The draft law contained a provision to exempt President Maithripala Sirisena from income tax, continuing an provision that existed in the old law, which exempted ex-President Mahinda Rajapaksa from income tax.
"We have deleted it," Finance Minister Samaraweera told parliament.
"The request came from non-other than President Maithripala Sirisena himself."
The tax law passed on September 07, comes into effect from April 2018.Samaraweera was responding to a query raised by Janatha Vimukthi Peramuna leader Anura Dissanayake, who pointed out that legislators also now paid Pay-As-You-Earn tax on their salaries but the President was exempt.
All heads of state of free countries pay tax.
The post-1977 United National Party administration ended income tax on state workers, limiting tax only to ordinary citizens in the private sector, reducing them to tax paying serfs who were being milked for the benefit of an expanding privileged state worker cum political class.
Ex-President Mahindra Rajapaksa took the bold step of expanding taxes to all citizens though the President himself was exempt. It is not clear whether this was done by servile bureaucrats or at his request.
Until then Inland Revenue Department officials collected income tax from the people without paying taxes themselves, and legislators passed income tax law on the ordinary citizenry without shame.
Under ex-President Ranasinghe Premadasa, another UNP politician, the practice of importing super luxury BMWs proliferated as tax free permits were given to state workers, while taxing ordinary citizen's cars and motor-cycles unmercifully.
BMWs were virtually unknown in Sri Lanka and hardly seen on the roads, before then. Provincial councillors were given Mitsubishi Pajero SUV's who promptly sold them creating another craze for SUV ownership in the country. The green coloured model was known as the 'Palathsabha or 'Palabababa' Pajero.
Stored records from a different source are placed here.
(** The two loops of [user_init_spawn] over the program headers and over the
    loaded segments. *)
Fixpoint map_segments (n : nat) (root image : Z) (eh : Elf64_Ehdr) (i : Z) (loaded : list LoadedSegment) st
  : outcome (list LoadedSegment * machine S) :=
  match n with
  | O => Ok (loaded, st)
  | Datatypes.S n =>
      let ph := read_phdr (m_mem st) (phdr_addr eh image i) in
      if (p_type ph =? PT_LOAD) && negb (p_memsz ph =? 0) then
        if 16 <=? Z.of_nat (length loaded) then Panic "user: too many ELF segments" else
        let? (seg, st) := map_segment root image ph st in
        map_segments n root image eh (i + 1) (loaded ++ [seg]) st
      else map_segments n root image eh (i + 1) loaded st
  end.

Fixpoint protect_segments (root : Z) (segs : list LoadedSegment) st : outcome (machine S) :=
  match segs with
  | [] => Ok st
  | seg :: segs =>
      let? (r, st) := vmm_protect_in root (ls_start seg) (ls_size seg) (ls_flags seg) st in
      if r <? 0 then Panic "user: protect segment failed" else protect_segments root segs st
  end.

(** The checks before user mode is entered, and the kernel stack for interrupts; the
    result is rsp0. *)
Definition prepare_entry (root entry user_stack : Z) st : outcome (Z * machine S) :=
  if (virt_to_phys root entry st =? 0) || (virt_to_phys root user_stack st =? 0)
  then Panic "user: entry or stack not mapped" else
  let? fe := vmm_flags root entry st in
  let? fs := vmm_flags root user_stack st in
  if (Z.land fe VMM_USER =? 0) || (Z.land fs VMM_USER =? 0)
  then Panic "user: entry or stack missing user flag" else
  let '(kernel_stack, s, m) := pa_alloc_pages 8 (m_pages st) (m_mem st) in
  if kernel_stack =? 0 then Panic "user: no rsp0 stack" else
  Ok (kernel_stack +u 8 *u PAGE_SIZE, mk_machine s m).

(** The part of [user_init_spawn] between reading the image and entering user
    mode: the address space is filled and checked.  The result is the process, its
    entry point, its stack pointer and rsp0. *)
Definition user_init_load (proc : Process) (image size : Z) st
  : outcome (Process * Z * Z * Z * machine S) :=
  if negb (valid_elf (m_mem st) image size) then Panic "user: invalid /init ELF" else
  let '(r, exec_info) := elf_probe_user_image (m_mem st) image size no_info in
  if r <? 0 then Panic "user: /init ELF probe failed" else
  let proc := set_user_segment_count (ei_segment_count exec_info) (set_user_entry (ei_entry exec_info) proc) in
  let root := pml4_phys (p_address_space proc) in
  let eh := read_ehdr (m_mem st) image in
  let? (segments, st) := map_segments (Z.to_nat (e_phnum eh)) root image eh 0 [] st in
  let? st := protect_segments root segments st in
  let? (user_stack, st) := map_user_stack root st in
  let proc := set_user_stack user_stack proc in
  let? (rsp0, st) := prepare_entry root (e_entry eh) user_stack st in
  Ok (proc, e_entry eh, user_stack, rsp0, st).
End Loader.

(** ** Kernel data under the changes of an address space *)

Section Spec.
Context {S : Type} `{PageAllocatorOk S}.
Implicit Types (st : machine S) (R : Z -> Prop).

(** A byte of kernel memory: live, in no table and in no frame of the program. *)
Definition kdata R root st (x : Z) : Prop :=
  pa_live (m_pages st) (x / PAGE_SIZE) /\ ~ in_table (m_mem st) R x /\
  forall v, user_va v -> present (pte (m_mem st) root v) = true ->
    ~ (frame_of (pte (m_mem st) root v) <= x < frame_of (pte (m_mem st) root v) + PAGE_SIZE).

(** What a step of a loader keeps: the space and every other address space,
    the kernel's data, and the translation of what was mapped. *)
Record keeps R (root : Z) st st' : Prop := {
  k_space : space_ok R root st';
  k_readable : forall w, readable root w st -> readable root w st';
  k_pte : forall r w, R r -> r <> root -> pte (m_mem st') r w = pte (m_mem st) r w;
  k_kdata : forall x, kdata R root st x -> kdata R root st' x /\ load8 (m_mem st') x = load8 (m_mem st) x;
}.

(** Pages were added, with zero bytes; nothing that was there changed. *)
Record extends R (root lo hi : Z) st st' : Prop := {
  ex_keeps : keeps R root st st';
  ex_load : forall w, readable root w st -> uload root w st' = uload root w st;
  ex_new : forall w, readable root w st' -> ~ readable root w st -> lo <= w < hi /\ uload root w st' = 0;
}.

Lemma keeps_refl R root st : space_ok R root st -> keeps R root st st.
Proof. intros Hs. by split. Qed.

Lemma keeps_trans R root st1 st2 st3 :
  keeps R root st1 st2 -> keeps R root st2 st3 -> keeps R root st1 st3.
Proof.
  intros [A1 A2 A3 A4] [B1 B2 B3 B4]. split; [done|auto|..].
  - intros r w Hr Hn. by rewrite B3, A3.
  - intros x Hx. destruct (A4 x Hx) as [Hx2 <-]. by apply B4.
Qed.

Lemma readable_dec root w st : readable root w st \/ ~ readable root w st.
Proof.
  unfold readable. destruct (decide (user_va w)) as [Hv|Hv]; [|right; by intros [? _]].
  destruct (mapped root w st); [left; done|right; by intros [_ ?]].
Qed.

Lemma extends_trans R root lo mid hi st1 st2 st3 :
  lo <= mid <= hi -> extends R root lo mid st1 st2 -> extends R root mid hi st2 st3 ->
  extends R root lo hi st1 st3.
Proof.
  intros Hle [A1 A2 A3] [B1 B2 B3]. split; [by eapply keeps_trans|..].
  - intros w Hw. rewrite B2 by by apply A1. auto.
  - intros w Hw3 Hn1. destruct (readable_dec root w st2) as [Hw2|Hn2].
    + rewrite B2 by done. destruct (A3 w Hw2 Hn1). split; [lia|done].
    + destruct (B3 w Hw3 Hn2). split; [lia|done].
Qed.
Even now state workers, doctors and the elected ruling get tax free cars, continuing the statist-neo-nobility.
The elected ruling class - and their close relatives who are appointed as personal staff - also get lifetime pensions while state workers have to work for decades to earn a pension.
Sri Lanka's state enterprises also have privileges and monopolies.
Sri Lanka has had blackouts and expensive power due to a state monopoly in electricity. It is illegal for two neighbours to get together and set up a generator.